Eh bien, voyons, dites à Iras son sort.


ALEXAS.

Nous voulons tous savoir le nôtre.


ÉNOBARBUS.

Le mien, et celui de la plupart d’entre nous, ce sera de nous coucher ivres ce soir.


IRAS, tendant sa main au Devin.

Voici une paume qui annonce tout au moins la chasteté.


CHARMION.

Juste comme le Nil débordé annonce la famine.


IRAS.

Allez, folle compagne de lit, vous ne vous entendez pas à prédire.


CHARMION.

Non ! Si une main onctueuse n’est pas un pronostic de fécondité, il n’est pas vrai que je puisse me gratter l’oreille… Je t’en prie, ne lui prédis qu’une destinée de manœuvre.

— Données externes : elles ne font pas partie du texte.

(* ===== verification/Loaders.v ===== *)
(** * The document loader of [src/loaders.py]

    [parse_document(file_path)] takes the extension of the path with
    [os.path.splitext], lower-cases it, builds a [PyMuPDFLoader] for
    [".pdf"] or a [Docx2txtLoader] for [".docx"] and raises
    [ValueError("Unsupported file type: ...")] for anything else; the
    call [loader.load()] is wrapped in [try] and any exception it raises
    is re-raised as [Exception("Error loading document: ...")].  The two
    loader classes are the interface [DocumentLoaders]: a constructor
    that may raise (both classes check that the path is a file) and a
    [load] that returns the pages.  [os.path.splitext] is modelled after
    [posixpath.splitext] (the last dot after the last slash, leading dots
    of the file name skipped), [str.lower] as ASCII lower-casing. *)

From stdpp Require Import base list strings.
From Stdlib Require Import Ascii.
From S2P Require Import Prelude.
Open Scope string_scope.
Open Scope list_scope.

(** ** [os.path.splitext] *)

Definition is_char (c : ascii) (x : ascii) : bool := bool_decide (x = c).

(** [s.rfind(c)]: the last index of [c], [None] for Python's [-1]. *)
Fixpoint rfind (c : ascii) (l : list ascii) : option nat :=
  match l with
  | [] => None
  | x :: l' =>
      match rfind c l' with
      | Some i => Some (S i)
      | None => if is_char c x then Some 0 else None
      end
  end.

(** [genericpath._splitext(p, '/', None, '.')] on the characters of [p]:
    a dot after the last slash splits the path there, unless every
    character between the slash and that dot is a dot (the loop that
    skips the leading dots of a file name such as [".bashrc"]). *)
Definition splitext_chars (p : list ascii) : list ascii * list ascii :=
  let sepIndex := rfind "/"%char p in
  let filenameIndex := match sepIndex with Some i => S i | None => 0 end in
  match rfind "."%char p with
  | Some dotIndex =>
      if bool_decide (filenameIndex <= dotIndex) then
        if forallb (is_char "."%char) (take (dotIndex - filenameIndex) (drop filenameIndex p))
        then (p, [])
        else (take dotIndex p, drop dotIndex p)
      else (p, [])
  | None => (p, [])
  end.

Definition splitext (p : string) : string * string :=
  let '(root, ext) := splitext_chars (String.list_ascii_of_string p) in
  (String.string_of_list_ascii root, String.string_of_list_ascii ext).

(** ** [str.lower] *)

Definition ascii_lower (c : ascii) : ascii :=
  let n := nat_of_ascii c in
  if Nat.leb 65 n && Nat.leb n 90 then ascii_of_nat (n + 32) else c.

Fixpoint lower (s : string) : string :=
  match s with
  | EmptyString => EmptyString
  | String c s' => String (ascii_lower c) (lower s')
  end.

(** ** The loaders *)

(** A LangChain [Document]; only its [page_content] is read. *)
Record document := Document { page_content : string }.

Inductive loader_kind := PyMuPDFLoader | Docx2txtLoader.

(** The two loader classes: the constructor (which validates the path)
    and [load()]. *)
Class DocumentLoaders := {
  loader_init : loader_kind → string → result unit;
  loader_load : loader_kind → string → result (list document)
}.

Section ParseDocument.
Context `{DL : DocumentLoaders}.

Definition parse_document (file_path : string) : result (list document) :=
  let extension := lower (splitext file_path).2 in
  kind ← (if bool_decide (extension = ".pdf") then Ok PyMuPDFLoader
          else if bool_decide (extension = ".docx") then Ok Docx2txtLoader
          else raise (ValueError ("Unsupported file type: " +:+ extension)));
  loader_init kind file_path;;
  match loader_load kind file_path with
  | Ok docs => Ok docs
  | Err e => raise (LoadException ("Error loading document: " +:+ error_message e))
  end.

End ParseDocument.

(** ** Properties of [splitext] *)

Section SplitextProps.

Lemma rfind_Some c l i :
  rfind c l = Some i → l !! i = Some c ∧ c ∉ drop (S i) l.
Proof.
  revert i. induction l as [|x l IH]; intros i H; [discriminate|].
  simpl in H. destruct (rfind c l) as [j|] eqn:E.
  - injection H as <-. destruct (IH j eq_refl) as [H1 H2]. done.
  - unfold is_char in H. case_bool_decide; [|discriminate]. injection H as <-. subst x.
    split; [done|]. simpl. rewrite drop_0. intros Hin.
    revert E. clear -Hin. induction l as [|y l IHl]; [inversion Hin|].
    simpl. destruct (rfind c l); [discriminate|].
    unfold is_char. apply elem_of_cons in Hin as [->|Hin]; [by rewrite bool_decide_true|].
    case_bool_decide; [discriminate | auto].
Qed.

Lemma rfind_None c l : rfind c l = None → c ∉ l.
Proof.
  induction l as [|x l IH]; simpl; [intros _; apply not_elem_of_nil|].
  destruct (rfind c l); [discriminate|]. unfold is_char. case_bool_decide; [discriminate|].
  intros _ Hin. apply elem_of_cons in Hin as [->|Hin]; [done | by apply IH].
Qed.

Lemma splitext_chars_app p : (splitext_chars p).1 ++ (splitext_chars p).2 = p.
Proof.
  unfold splitext_chars.
  destruct (rfind "."%char p) as [d|]; [|apply app_nil_r].
  repeat case_match; simpl; rewrite ?app_nil_r, ?take_drop; done.
Qed.

Lemma splitext_chars_ext p :
  (splitext_chars p).2 = [] ∨
  ∃ rest, (splitext_chars p).2 = "."%char :: rest ∧ "."%char ∉ rest ∧ "/"%char ∉ rest.
Proof.
  unfold splitext_chars.
  destruct (rfind "."%char p) as [d|] eqn:Hd; [|by left].
  destruct (bool_decide _) eqn:Hle; [|by left]. apply bool_decide_eq_true in Hle.
  destruct (forallb _ _); [by left|]. right.
  destruct (rfind_Some _ _ _ Hd) as [Hpd Hnot].
  exists (drop (S d) p). rewrite (drop_S _ _ _ Hpd). split_and!; [done | done |].
  destruct (rfind "/"%char p) as [s|] eqn:Hs.
  - destruct (rfind_Some _ _ _ Hs) as [_ Hns]. intros Hin. apply Hns.
    replace (S d) with (S s + (S d - S s)) in Hin by lia.
    rewrite <- drop_drop in Hin. eapply elem_of_suffix; [exact Hin|].
    apply suffix_drop.
  - intros Hin. apply (rfind_None _ _ Hs). eapply elem_of_suffix; [exact Hin|].
    apply suffix_drop.
Qed.

Lemma string_of_list_ascii_app a b :
  String.string_of_list_ascii (a ++ b) = String.string_of_list_ascii a +:+ String.string_of_list_ascii b.
Proof. induction a as [|x a IH]; simpl; [done | by rewrite IH]. Qed.

(** [os.path.splitext] loses nothing: root and extension
    concatenate back to the path. *)
Theorem splitext_roundtrip (p : string) : (splitext p).1 +:+ (splitext p).2 = p.
Proof.
  unfold splitext. pose proof (splitext_chars_app (String.list_ascii_of_string p)) as H.
  destruct (splitext_chars _) as [r e]. simpl in *.
  by rewrite <- string_of_list_ascii_app, H, String.string_of_list_ascii_of_string.
Qed.

(** The extension is empty or a dot followed by characters that
    are neither dots nor slashes: it is taken after the last dot of the
    last path component. *)
Theorem splitext_ext_shape (p : string) :
  (splitext p).2 = "" ∨
  ∃ rest, (splitext p).2 = String "." rest ∧
    "."%char ∉ String.list_ascii_of_string rest ∧ "/"%char ∉ String.list_ascii_of_string rest.
Proof.
  unfold splitext. pose proof (splitext_chars_ext (String.list_ascii_of_string p)) as H.
  destruct (splitext_chars _) as [r e]. simpl in *.
  destruct H as [->|(rest & -> & H1 & H2)]; [by left|]. right.
  exists (String.string_of_list_ascii rest). simpl.
  by rewrite String.list_ascii_of_string_of_list_ascii.
Qed.

End SplitextProps.

(** ** Properties of [parse_document] *)

(** The loader the code picks for a (lower-cased) extension. *)
Definition ext_kind (ext : string) : option loader_kind :=
  if bool_decide (ext = ".pdf") then Some PyMuPDFLoader
  else if bool_decide (ext = ".docx") then Some Docx2txtLoader
  else None.

Section ParseProps.
Context `{DL : DocumentLoaders}.

Lemma parse_document_eq p :
  parse_document p =
    match ext_kind (lower (splitext p).2) with
    | None => raise (ValueError ("Unsupported file type: " +:+ lower (splitext p).2))
    | Some k =>
        loader_init k p;;
        match loader_load k p with
        | Ok docs => Ok docs
        | Err e => raise (LoadException ("Error loading document: " +:+ error_message e))
        end
    end.
Proof. unfold parse_document, ext_kind. by repeat case_bool_decide. Qed.

(** C26: [parse_document] returns pages exactly when the lower-cased
    extension is [".pdf"] or [".docx"], the matching loader accepts the
    path, and its [load()] returns those pages unchanged. *)
Theorem parse_document_ok (p : string) (docs : list document) :
  parse_document p = Ok docs ↔
  ∃ k, ext_kind (lower (splitext p).2) = Some k ∧ loader_init k p = Ok () ∧ loader_load k p = Ok docs.
Proof.
  rewrite parse_document_eq. destruct (ext_kind _) as [k|].
  - destruct (loader_init k p) as [[]|e] eqn:Hi; simpl.
    + destruct (loader_load k p) eqn:Hl; split.
      * intros [= ->]. eauto.
      * intros (k' & [= <-] & _ & Hl'). congruence.
      * discriminate.
      * intros (k' & [= <-] & _ & Hl'). congruence.
    + split; [discriminate | intros (k' & [= <-] & Hi' & _); congruence].
  - split; [discriminate | intros (? & ? & _); discriminate].
Qed.

(** C27: [parse_document] raises in three ways: [ValueError] naming the
    extension when it is neither [".pdf"] nor [".docx"]; the loader
    constructor's own exception, unwrapped (it is raised outside the
    [try]); and any exception of [load()], wrapped as
    ["Error loading document: " + str(e)]. *)
Theorem parse_document_err (p : string) (e : error) :
  parse_document p = Err e ↔
  (ext_kind (lower (splitext p).2) = None ∧
   e = ValueError ("Unsupported file type: " +:+ lower (splitext p).2)) ∨
  (∃ k, ext_kind (lower (splitext p).2) = Some k ∧
     (loader_init k p = Err e ∨
      (loader_init k p = Ok () ∧ ∃ e0, loader_load k p = Err e0 ∧
         e = LoadException ("Error loading document: " +:+ error_message e0)))).
Proof.
  rewrite parse_document_eq. destruct (ext_kind _) as [k|].
  - destruct (loader_init k p) as [[]|e'] eqn:Hi; simpl.
    + destruct (loader_load k p) as [docs|e0] eqn:Hl; split.
      * discriminate.
      * intros [(? & _)|(k' & [= <-] & [?|(_ & e1 & ? & _)])]; congruence.
      * intros [= <-]. right. exists k. split; [done|]. right. eauto.
      * intros [(? & _)|(k' & [= <-] & [?|(_ & e1 & He1 & ->)])]; [congruence..|].
        rewrite Hl in He1. by injection He1 as ->.
    + split.
      * intros [= ->]. right. eauto.
      * intros [(? & _)|(k' & [= <-] & [?|(? & _)])]; congruence.
  - split.
    + intros [= <-]. by left.
    + intros [(_ & ->)|(? & ? & _)]; [done | discriminate].
Qed.

End ParseProps.

(** Loaders that accept every path and return one page naming the
    loader. *)
Definition test_loaders : DocumentLoaders := {|
  loader_init := λ _ _, Ok ();
  loader_load := λ k _, Ok [Document (match k with PyMuPDFLoader => "pdf text" | Docx2txtLoader => "docx text" end)]
|}.

(** The extension test evaluated on concrete paths: the case of the
    extension does not matter, only the last extension counts, a hidden
    file named [".pdf"] has no extension, a dot in a directory name is
    not an extension, and [".doc"] is refused. *)
Example parse_document_examples :
  @parse_document test_loaders "uploaded/Resume.PDF" = Ok [Document "pdf text"] ∧
  @parse_document test_loaders "uploaded/cv.tar.docx" = Ok [Document "docx text"] ∧
  @parse_document test_loaders "uploaded/.pdf" = Err (ValueError "Unsupported file type: ") ∧
  @parse_document test_loaders "uploaded.v2/cv" = Err (ValueError "Unsupported file type: ") ∧
  @parse_document test_loaders "uploaded/cv.doc" = Err (ValueError "Unsupported file type: .doc").
Proof. split_and!; reflexivity. Qed.

(** Witnesses *)

Lemma parse_document_err_witness :
  (@parse_document test_loaders "cv.odt" = Err (ValueError "Unsupported file type: .odt")).
Proof.
  apply (@parse_document_err test_loaders). left. split; reflexivity.
Defined.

LE DEVIN, après avoir examiné la main d’Iras.

Vos destins sont pareils.


IRAS.

Mais comment ? Mais comment ? Donnez-moi des détails.


LE DEVIN.

J’ai dit.


IRAS.

Quoi ! je n’ai pas un pouce de chance de plus qu’elle ?


CHARMION.

Eh bien, quand vous auriez un pouce de chance de plus que moi, où le souhaiteriez-vous ?


IRAS.

Ce n’est pas précisément au bout du nez de mon mari.